---------- MATERIAL SUPPLIED ----------

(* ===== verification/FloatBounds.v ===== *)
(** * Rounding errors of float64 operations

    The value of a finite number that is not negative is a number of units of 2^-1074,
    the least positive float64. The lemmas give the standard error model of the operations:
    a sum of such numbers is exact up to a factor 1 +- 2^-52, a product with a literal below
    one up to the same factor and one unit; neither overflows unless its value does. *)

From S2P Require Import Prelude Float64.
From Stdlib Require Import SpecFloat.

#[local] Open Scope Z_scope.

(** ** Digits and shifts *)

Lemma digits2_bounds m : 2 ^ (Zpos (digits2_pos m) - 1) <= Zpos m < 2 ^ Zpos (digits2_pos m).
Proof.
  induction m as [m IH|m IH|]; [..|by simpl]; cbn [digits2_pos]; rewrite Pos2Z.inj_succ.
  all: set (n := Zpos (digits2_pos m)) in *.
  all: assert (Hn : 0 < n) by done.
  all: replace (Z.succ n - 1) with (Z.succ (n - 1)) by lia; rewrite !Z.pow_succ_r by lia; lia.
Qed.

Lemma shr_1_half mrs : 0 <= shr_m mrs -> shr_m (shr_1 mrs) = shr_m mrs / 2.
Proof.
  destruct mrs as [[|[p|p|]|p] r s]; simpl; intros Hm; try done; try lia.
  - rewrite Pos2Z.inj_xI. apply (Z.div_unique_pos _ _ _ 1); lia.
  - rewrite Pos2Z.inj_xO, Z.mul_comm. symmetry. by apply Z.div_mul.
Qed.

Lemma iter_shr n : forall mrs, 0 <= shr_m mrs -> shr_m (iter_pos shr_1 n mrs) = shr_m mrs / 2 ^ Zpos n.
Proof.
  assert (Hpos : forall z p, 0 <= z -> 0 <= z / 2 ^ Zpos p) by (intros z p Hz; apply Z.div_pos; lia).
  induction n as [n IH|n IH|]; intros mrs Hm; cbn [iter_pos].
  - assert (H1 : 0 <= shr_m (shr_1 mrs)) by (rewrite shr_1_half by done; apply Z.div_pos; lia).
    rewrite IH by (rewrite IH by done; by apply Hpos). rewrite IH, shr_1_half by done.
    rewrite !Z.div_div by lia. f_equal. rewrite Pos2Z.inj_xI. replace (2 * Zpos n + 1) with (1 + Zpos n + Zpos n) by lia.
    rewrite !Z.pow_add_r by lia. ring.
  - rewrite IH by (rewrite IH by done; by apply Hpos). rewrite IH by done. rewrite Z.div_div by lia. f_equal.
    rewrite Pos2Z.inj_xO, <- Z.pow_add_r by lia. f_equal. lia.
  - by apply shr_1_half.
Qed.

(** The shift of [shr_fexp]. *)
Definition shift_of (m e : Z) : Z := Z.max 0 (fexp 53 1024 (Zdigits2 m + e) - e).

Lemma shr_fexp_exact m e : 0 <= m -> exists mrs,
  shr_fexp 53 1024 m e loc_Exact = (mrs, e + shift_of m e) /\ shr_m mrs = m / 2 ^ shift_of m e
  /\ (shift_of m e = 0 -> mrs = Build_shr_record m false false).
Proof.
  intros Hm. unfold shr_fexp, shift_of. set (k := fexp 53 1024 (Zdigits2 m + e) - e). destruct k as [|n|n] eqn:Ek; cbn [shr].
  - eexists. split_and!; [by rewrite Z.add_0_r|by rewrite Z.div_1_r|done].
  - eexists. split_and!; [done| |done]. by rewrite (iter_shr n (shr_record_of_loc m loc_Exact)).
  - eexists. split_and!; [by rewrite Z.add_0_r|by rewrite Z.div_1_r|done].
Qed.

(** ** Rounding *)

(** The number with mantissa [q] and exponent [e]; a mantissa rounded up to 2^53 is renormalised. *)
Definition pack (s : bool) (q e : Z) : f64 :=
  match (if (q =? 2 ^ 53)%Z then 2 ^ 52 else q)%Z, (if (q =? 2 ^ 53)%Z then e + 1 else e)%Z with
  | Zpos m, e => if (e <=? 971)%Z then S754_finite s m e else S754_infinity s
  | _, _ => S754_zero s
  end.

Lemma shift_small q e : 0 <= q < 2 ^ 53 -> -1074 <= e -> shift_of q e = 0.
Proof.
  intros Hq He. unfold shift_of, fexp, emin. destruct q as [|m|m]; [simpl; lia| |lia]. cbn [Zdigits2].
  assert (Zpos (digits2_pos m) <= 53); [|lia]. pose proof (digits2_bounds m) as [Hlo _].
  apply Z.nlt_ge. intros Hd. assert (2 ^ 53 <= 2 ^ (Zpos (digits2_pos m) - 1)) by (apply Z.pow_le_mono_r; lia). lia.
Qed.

----------
---------- MATERIAL SUPPLIED ----------

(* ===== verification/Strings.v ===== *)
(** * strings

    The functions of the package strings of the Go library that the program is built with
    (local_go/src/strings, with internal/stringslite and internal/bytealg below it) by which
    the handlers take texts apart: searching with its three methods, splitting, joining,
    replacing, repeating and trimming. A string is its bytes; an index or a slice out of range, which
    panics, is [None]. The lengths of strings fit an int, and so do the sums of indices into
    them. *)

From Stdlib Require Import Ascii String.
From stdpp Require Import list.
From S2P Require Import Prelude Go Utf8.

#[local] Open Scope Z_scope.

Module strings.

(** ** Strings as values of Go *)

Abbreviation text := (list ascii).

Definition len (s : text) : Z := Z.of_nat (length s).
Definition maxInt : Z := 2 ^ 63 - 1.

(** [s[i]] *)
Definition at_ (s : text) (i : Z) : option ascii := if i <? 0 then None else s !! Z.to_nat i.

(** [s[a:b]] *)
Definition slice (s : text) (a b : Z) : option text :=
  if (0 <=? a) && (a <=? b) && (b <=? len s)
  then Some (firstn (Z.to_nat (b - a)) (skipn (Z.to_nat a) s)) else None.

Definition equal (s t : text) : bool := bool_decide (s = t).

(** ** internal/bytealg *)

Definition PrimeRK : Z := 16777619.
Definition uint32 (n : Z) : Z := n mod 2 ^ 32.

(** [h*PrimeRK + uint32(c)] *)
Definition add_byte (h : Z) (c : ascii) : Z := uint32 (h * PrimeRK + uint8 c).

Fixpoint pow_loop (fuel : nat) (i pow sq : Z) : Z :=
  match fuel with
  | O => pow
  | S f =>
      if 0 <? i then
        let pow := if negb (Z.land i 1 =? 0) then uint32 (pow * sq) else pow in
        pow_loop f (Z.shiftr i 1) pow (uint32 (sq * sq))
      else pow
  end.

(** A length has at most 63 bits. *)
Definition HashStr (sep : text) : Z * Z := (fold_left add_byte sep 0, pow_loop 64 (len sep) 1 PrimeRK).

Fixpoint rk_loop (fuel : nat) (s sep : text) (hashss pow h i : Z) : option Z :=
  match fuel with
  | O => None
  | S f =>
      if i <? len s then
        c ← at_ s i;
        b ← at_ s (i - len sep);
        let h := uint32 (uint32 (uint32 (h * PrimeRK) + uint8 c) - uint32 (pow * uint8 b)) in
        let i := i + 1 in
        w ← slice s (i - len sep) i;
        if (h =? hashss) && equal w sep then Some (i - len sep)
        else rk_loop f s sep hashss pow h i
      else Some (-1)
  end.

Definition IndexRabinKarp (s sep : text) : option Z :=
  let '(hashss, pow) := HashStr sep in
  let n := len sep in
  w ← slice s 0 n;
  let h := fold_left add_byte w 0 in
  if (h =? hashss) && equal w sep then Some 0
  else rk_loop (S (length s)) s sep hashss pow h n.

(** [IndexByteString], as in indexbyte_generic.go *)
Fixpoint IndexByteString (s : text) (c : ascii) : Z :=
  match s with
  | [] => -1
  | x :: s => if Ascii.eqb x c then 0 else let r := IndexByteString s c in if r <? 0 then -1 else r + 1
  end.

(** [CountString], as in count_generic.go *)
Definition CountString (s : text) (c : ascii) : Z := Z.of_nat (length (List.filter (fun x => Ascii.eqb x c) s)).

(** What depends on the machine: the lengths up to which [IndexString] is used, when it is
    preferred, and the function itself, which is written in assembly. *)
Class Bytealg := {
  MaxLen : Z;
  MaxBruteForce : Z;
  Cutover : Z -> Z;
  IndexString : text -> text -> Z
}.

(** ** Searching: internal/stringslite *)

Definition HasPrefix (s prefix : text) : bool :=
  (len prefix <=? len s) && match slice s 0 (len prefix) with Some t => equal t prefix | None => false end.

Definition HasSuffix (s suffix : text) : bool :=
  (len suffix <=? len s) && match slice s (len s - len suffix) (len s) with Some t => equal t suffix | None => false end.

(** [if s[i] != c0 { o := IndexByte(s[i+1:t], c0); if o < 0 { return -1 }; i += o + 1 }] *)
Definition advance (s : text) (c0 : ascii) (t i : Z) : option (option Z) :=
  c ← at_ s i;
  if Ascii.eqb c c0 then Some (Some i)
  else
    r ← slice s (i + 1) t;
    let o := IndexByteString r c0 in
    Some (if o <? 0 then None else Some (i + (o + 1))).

----------
---------- MATERIAL SUPPLIED ----------

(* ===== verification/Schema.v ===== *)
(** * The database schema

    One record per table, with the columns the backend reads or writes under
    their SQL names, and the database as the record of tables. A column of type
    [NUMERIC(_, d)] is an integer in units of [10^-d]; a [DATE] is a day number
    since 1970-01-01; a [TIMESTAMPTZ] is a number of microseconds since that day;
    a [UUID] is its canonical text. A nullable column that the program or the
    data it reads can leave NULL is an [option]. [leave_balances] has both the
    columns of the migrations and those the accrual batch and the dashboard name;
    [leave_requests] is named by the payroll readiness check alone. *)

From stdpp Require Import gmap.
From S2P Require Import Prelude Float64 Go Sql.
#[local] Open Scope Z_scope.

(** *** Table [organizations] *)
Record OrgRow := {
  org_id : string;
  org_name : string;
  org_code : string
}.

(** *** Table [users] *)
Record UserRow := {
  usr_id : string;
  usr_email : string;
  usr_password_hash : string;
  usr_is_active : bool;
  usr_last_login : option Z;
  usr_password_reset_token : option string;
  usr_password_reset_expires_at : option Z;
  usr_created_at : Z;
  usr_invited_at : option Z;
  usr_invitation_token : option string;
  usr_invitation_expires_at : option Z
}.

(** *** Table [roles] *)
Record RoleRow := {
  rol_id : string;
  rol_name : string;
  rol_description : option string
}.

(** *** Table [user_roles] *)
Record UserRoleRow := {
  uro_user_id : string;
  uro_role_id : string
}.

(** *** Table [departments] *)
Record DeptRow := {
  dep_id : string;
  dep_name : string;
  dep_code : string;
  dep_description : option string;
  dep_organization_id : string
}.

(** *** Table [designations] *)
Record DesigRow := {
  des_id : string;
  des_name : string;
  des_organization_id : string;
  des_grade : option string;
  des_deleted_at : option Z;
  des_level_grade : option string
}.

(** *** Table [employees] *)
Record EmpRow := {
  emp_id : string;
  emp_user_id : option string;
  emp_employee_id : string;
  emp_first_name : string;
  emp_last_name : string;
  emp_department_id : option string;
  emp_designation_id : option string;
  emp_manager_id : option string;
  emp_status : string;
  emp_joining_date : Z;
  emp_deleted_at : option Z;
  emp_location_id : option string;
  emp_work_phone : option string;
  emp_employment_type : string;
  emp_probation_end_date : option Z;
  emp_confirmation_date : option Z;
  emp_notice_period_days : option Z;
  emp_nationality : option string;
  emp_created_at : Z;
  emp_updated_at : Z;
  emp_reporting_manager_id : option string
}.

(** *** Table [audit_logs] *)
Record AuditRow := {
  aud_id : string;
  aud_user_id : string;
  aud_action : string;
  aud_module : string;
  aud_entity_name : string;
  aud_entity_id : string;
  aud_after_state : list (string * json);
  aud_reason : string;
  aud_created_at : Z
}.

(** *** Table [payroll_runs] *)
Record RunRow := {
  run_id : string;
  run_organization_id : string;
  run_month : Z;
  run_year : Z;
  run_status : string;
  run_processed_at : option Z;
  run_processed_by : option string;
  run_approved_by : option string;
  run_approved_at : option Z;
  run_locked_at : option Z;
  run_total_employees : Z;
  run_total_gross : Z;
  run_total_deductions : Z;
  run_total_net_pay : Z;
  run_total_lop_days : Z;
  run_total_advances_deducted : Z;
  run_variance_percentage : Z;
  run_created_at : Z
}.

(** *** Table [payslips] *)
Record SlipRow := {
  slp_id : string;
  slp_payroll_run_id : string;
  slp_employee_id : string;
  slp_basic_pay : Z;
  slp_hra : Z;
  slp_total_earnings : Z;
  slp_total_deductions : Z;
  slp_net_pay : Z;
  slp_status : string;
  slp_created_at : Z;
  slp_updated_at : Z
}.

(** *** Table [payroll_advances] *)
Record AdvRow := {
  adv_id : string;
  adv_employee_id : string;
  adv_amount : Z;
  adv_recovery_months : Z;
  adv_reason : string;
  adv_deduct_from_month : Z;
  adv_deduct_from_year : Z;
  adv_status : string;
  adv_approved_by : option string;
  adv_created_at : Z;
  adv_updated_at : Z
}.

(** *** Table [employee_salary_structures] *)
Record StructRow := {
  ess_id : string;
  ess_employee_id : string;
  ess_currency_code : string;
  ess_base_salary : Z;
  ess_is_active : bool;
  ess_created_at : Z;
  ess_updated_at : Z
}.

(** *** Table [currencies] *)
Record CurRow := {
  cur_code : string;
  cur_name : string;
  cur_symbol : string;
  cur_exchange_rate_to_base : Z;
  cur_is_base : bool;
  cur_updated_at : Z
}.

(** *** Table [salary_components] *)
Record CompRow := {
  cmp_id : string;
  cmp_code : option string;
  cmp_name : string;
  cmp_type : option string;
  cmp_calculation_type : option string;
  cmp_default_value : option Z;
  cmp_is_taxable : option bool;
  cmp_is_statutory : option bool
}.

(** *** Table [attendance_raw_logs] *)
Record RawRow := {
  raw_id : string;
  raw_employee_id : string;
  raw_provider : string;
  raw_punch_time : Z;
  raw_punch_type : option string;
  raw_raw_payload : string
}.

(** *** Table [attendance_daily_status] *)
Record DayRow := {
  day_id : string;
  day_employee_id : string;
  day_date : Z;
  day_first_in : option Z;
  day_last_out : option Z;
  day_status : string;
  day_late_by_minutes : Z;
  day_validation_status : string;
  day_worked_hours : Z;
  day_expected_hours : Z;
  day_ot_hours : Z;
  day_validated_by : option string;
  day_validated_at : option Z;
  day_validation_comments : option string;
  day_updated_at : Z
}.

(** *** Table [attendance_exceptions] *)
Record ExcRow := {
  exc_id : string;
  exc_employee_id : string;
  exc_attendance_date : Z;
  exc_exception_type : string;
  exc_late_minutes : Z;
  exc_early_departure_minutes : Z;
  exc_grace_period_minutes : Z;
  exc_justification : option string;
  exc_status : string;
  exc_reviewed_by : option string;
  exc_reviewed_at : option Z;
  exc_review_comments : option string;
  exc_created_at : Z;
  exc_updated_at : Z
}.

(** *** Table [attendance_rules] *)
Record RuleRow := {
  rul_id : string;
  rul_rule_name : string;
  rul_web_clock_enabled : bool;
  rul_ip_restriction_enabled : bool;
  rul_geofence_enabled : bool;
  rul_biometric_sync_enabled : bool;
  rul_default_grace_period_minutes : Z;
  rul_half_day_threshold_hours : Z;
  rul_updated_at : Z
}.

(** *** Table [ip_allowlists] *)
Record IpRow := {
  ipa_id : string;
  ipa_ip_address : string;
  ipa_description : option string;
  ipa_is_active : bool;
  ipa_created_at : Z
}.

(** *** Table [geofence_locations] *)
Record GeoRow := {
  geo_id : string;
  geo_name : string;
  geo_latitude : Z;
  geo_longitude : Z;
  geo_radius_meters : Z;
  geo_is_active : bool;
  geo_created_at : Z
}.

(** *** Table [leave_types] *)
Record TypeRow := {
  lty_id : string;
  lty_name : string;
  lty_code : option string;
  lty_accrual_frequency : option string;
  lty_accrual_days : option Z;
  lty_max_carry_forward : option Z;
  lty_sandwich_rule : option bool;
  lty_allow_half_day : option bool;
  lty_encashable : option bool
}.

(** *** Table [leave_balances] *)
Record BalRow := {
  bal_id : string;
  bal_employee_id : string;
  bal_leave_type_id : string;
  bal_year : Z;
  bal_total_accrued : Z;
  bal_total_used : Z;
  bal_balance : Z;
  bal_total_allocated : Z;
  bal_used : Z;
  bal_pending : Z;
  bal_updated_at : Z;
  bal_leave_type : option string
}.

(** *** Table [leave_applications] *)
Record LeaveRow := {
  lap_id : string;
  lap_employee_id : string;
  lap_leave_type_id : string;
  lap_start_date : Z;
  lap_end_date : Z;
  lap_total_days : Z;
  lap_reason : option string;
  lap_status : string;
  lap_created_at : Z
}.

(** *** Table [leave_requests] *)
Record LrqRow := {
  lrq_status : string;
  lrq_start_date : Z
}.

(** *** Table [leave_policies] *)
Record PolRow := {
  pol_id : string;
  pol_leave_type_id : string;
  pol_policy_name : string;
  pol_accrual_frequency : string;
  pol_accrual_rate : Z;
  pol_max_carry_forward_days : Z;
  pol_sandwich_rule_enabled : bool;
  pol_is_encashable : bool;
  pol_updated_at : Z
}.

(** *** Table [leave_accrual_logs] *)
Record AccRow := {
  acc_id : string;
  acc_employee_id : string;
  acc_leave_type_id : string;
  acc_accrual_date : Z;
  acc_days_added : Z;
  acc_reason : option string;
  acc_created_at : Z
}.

----------

WHAT IS BEING ASKED.
Write out only the lines that run from the line containing "run_processed_at : option Z;" through the line containing "(** *** Table [payslips] *)", both included, exactly as they appear above.

SOLUTION.
  run_processed_at : option Z;
  run_processed_by : option string;
  run_approved_by : option string;
  run_approved_at : option Z;
  run_locked_at : option Z;
  run_total_employees : Z;
  run_total_gross : Z;
  run_total_deductions : Z;
  run_total_net_pay : Z;
  run_total_lop_days : Z;
  run_total_advances_deducted : Z;
  run_variance_percentage : Z;
  run_created_at : Z
}.

(** *** Table [payslips] *)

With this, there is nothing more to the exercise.